Les tumeurs volent les signaux des cellules immunitaires
Les cellules cancéreuses ne se contentent pas de rivaliser pour l'espace et les nutriments. Elles détournent aussi les signaux moléculaires que les cellules immunitaires utilisent pour communiquer. Un nouvel article publié dans Science décrit comment les tumeurs procèdent avec les lymphocytes T.
Les lymphocytes T (ou cellules T) sont les soldats de première ligne du système immunitaire. Ils reconnaissent et détruisent les cellules cancéreuses. Mais à l'intérieur de nombreuses tumeurs, ils s'épuisent ou sont empêchés d'agir. L'étude, publiée dans la revue Science, décrit comment les tumeurs récupèrent activement un signal émis par les lymphocytes T pour assurer leur propre survie. Cela va bien au-delà d'une simple esquive de l'attaque immunitaire : la tumeur utilise ce signal comme une ressource à part entière.
Comment fonctionne ce détournement de signal ?
Quand les lymphocytes T sont actifs, ils sécrètent certaines molécules. Ces molécules sont normalement destinées à alerter ou à activer d'autres cellules immunitaires. Les tumeurs sembleraient développer des récepteurs capables d'intercepter ces messages et de les exploiter, peut-être pour stimuler leur croissance ou construire un environnement protecteur.

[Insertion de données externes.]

(** ** Where the code departs from the specification *)

(** C1 as stated fails: the three operations validate the form
    themselves, so on a form that was never validated and whose data are
    good they all succeed and the mail is sent; and on an
    [AkismetContactForm] whose request has no [REMOTE_ADDR] the first call
    raises [KeyError], which is not the state error, after which the next
    calls succeed and the mail is sent without any check. *)
Lemma not_validated_yet_succeeds :
  let r := perform_all (example_env false)
             [RenderContext; BuildMessage; Dispatch true]
             (fresh ContactForm jane) in
  let r' := perform_all (example_env true)
              [BuildMessage; BuildMessage; Dispatch true]
              (fresh_at bare_request AkismetContactForm jane) in
  r.1 = [inr tt; inr tt; inr tt]
  ∧ length (mails (trace r.2)) = 1%nat
  ∧ r'.1 = [inl (KeyError "REMOTE_ADDR"); inr tt; inr tt]
  ∧ length (trace r'.2) = 1%nat
  ∧ length (mails (trace r'.2)) = 1%nat.
Proof. by vm_compute. Qed.
(** ** The end of a round *)

Lemma exec_deliveries_any_order p tid : ∀ (ds : list (Z * Delivery)) pending nd,
  NoDup ds.*1 → ds.*1 ≡ₚ pending → ds ≠ [] →
  tasks nd !! tid = Some (AwaitBroadcast pending) →
  exec p nd ((λ d, Delivered tid d.1 d.2) <$> ds)
  = Some (after_broadcast p tid nd).
Proof.
  induction ds as [|[i how] rest IH]; intros pending nd Hnd Hperm Hne Ht;
    [done|].
  rewrite fmap_cons in Hnd, Hperm. simpl in Hnd, Hperm.
  apply NoDup_cons in Hnd as [Hi Hrest]. rewrite fmap_cons. simpl.
  assert (filter (λ j, j ≠ i) pending ≡ₚ rest.*1) as Hleft.
  { rewrite <- Hperm. rewrite filter_cons_False by (intros ?; done).
    by rewrite filter_ne_id. }
  assert (step p nd (Delivered tid i how)
          = Some (await_all p tid (filter (λ j, j ≠ i) pending) nd, []))
    as Hstep.
  { unfold step, delivered. rewrite Ht. rewrite decide_True; [done|].
    rewrite <- Hperm. apply list_elem_of_here. }
  rewrite (exec_step _ _ _ _ _ _ Hstep).
  destruct rest as [|d rest].
  - apply Permutation_nil_r in Hleft as ->. done.
  - destruct (filter (λ j, j ≠ i) pending) as [|j left] eqn:E.
    { symmetry in Hleft. by apply Permutation_nil_r in Hleft. }
    unfold await_all. rewrite (IH (j :: left)); [|done|done|done|].
    + by rewrite after_broadcast_set_tasks.
    + simpl. apply list_lookup_insert_eq. by eapply lookup_lt_Some.
Qed.

(** The deliveries of a broadcast may settle in any order and each in
    either way: once every pending peer has settled, once each, the
    invocation is at the end of its round in the same state ([k] one
    higher, back at the loop test), whatever the order and whether the
    deliveries succeeded or failed. *)
Theorem deliveries_in_any_order p tid (ds : list (Z * Delivery)) pending nd :
  NoDup ds.*1 → ds.*1 ≡ₚ pending → pending ≠ [] →
  tasks nd !! tid = Some (AwaitBroadcast pending) →
  exec p nd ((λ d, Delivered tid d.1 d.2) <$> ds)
  = Some (after_broadcast p tid nd) ∧
  k (currentState (after_broadcast p tid nd))
  = Some (to_number (k (currentState nd)) + 1).
Proof.
  intros Hnd Hperm Hne Ht. split.
  - apply (exec_deliveries_any_order p tid ds pending); [done..| |done].
    intros ->. by apply Permutation_nil_l in Hperm.
  - rewrite after_broadcast_eq.
    destruct (loop_test p (incr_k nd)); simpl; [done|].
    by rewrite k_force_finality.
Qed.

Lemma deliveries_in_any_order_witness :
  let p := mkParams 0 4 1 V0 false 3000 in
  let nd := mkNode (initialState p) true [] [AwaitBroadcast [1; 2; 3]] in
  exec p nd [Delivered 0 3 RequestError; Delivered 0 1 ResponseEnd;
             Delivered 0 2 RequestError]
  = Some (mkNode (mkNodeState false (Some V0) (Some false) (Some 1))
            true [] [AwaitTimer]).
Proof.
  intros p nd.
  apply (deliveries_in_any_order p 0%nat
           [(3, RequestError); (1, ResponseEnd); (2, RequestError)]
           [1; 2; 3] nd).
  - apply (bool_decide_unpack _). vm_compute. reflexivity.
  - apply (bool_decide_unpack _). vm_compute. reflexivity.
  - discriminate.
  - reflexivity.
Defined.

(** A stopped loop does end: when the node is killed while an
    invocation waits on the timer of a round, the events of that one
    round (the timer, then every peer's delivery) make the handler
    return; [k] has gone up once and the statements after the loop have
    set [decided] (and [x] to 1 when [2 * F < N]). *)
Theorem stopped_loop_returns p tid nd :
  killed (currentState nd) = true →
  tasks nd !! tid = Some AwaitTimer →
  ∃ nd',
    exec p nd (round_events p tid) = Some nd' ∧
    tasks nd' !! tid = Some Returned ∧
    killed (currentState nd') = true ∧
    k (currentState nd') = Some (to_number (k (currentState nd)) + 1) ∧
    decided (currentState nd') = Some (consensusPossible p) ∧
    x (currentState nd')
    = if consensusPossible p then Some V1 else x (currentState nd).
Proof.
  intros Hk Ht. exists (after_broadcast p tid nd).
  split; [by apply exec_round|].
  rewrite after_broadcast_killed by done. simpl.
  rewrite killed_force_finality, k_force_finality. simpl.
  split_and!; [|done|done|..].
  - apply list_lookup_insert_eq. by eapply lookup_lt_Some.
  - apply force_finality_decision.
  - unfold force_finality. by destruct (consensusPossible p).
Qed.

Lemma stopped_loop_returns_witness :
  let p := mkParams 0 3 2 V1 false 3000 in
  let nd := mkNode (mkNodeState true (Some V1) (Some false) (Some 4))
              false [] [AwaitTimer] in
  ∃ nd',
    exec p nd [TimerFired 0; Delivered 0 1 ResponseEnd;
               Delivered 0 2 ResponseEnd] = Some nd' ∧
    tasks nd' !! 0%nat = Some Returned ∧
    k (currentState nd') = Some 5 ∧
    decided (currentState nd') = Some false.
Proof.
  intros p nd.
  destruct (stopped_loop_returns p 0%nat nd eq_refl eq_refl)
    as (nd' & H & Ht & _ & Hk & Hd & _).
  exists nd'. split_and!; [exact H|exact Ht|exact Hk|exact Hd].
Defined.

(** ** The vote broadcast *)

L'article apporte des données en faveur de ce mécanisme, bien qu'il soit publié sous forme de court commentaire scientifique ; les détails expérimentaux complets figurent dans la littérature primaire associée.
L'idée que les tumeurs exploitent les signaux immunitaires n'est pas nouvelle. Mais cette forme précise, l'interception littérale d'une molécule de communication, enrichit la compréhension de la façon dont les cellules cancéreuses survivent dans des conditions hostiles.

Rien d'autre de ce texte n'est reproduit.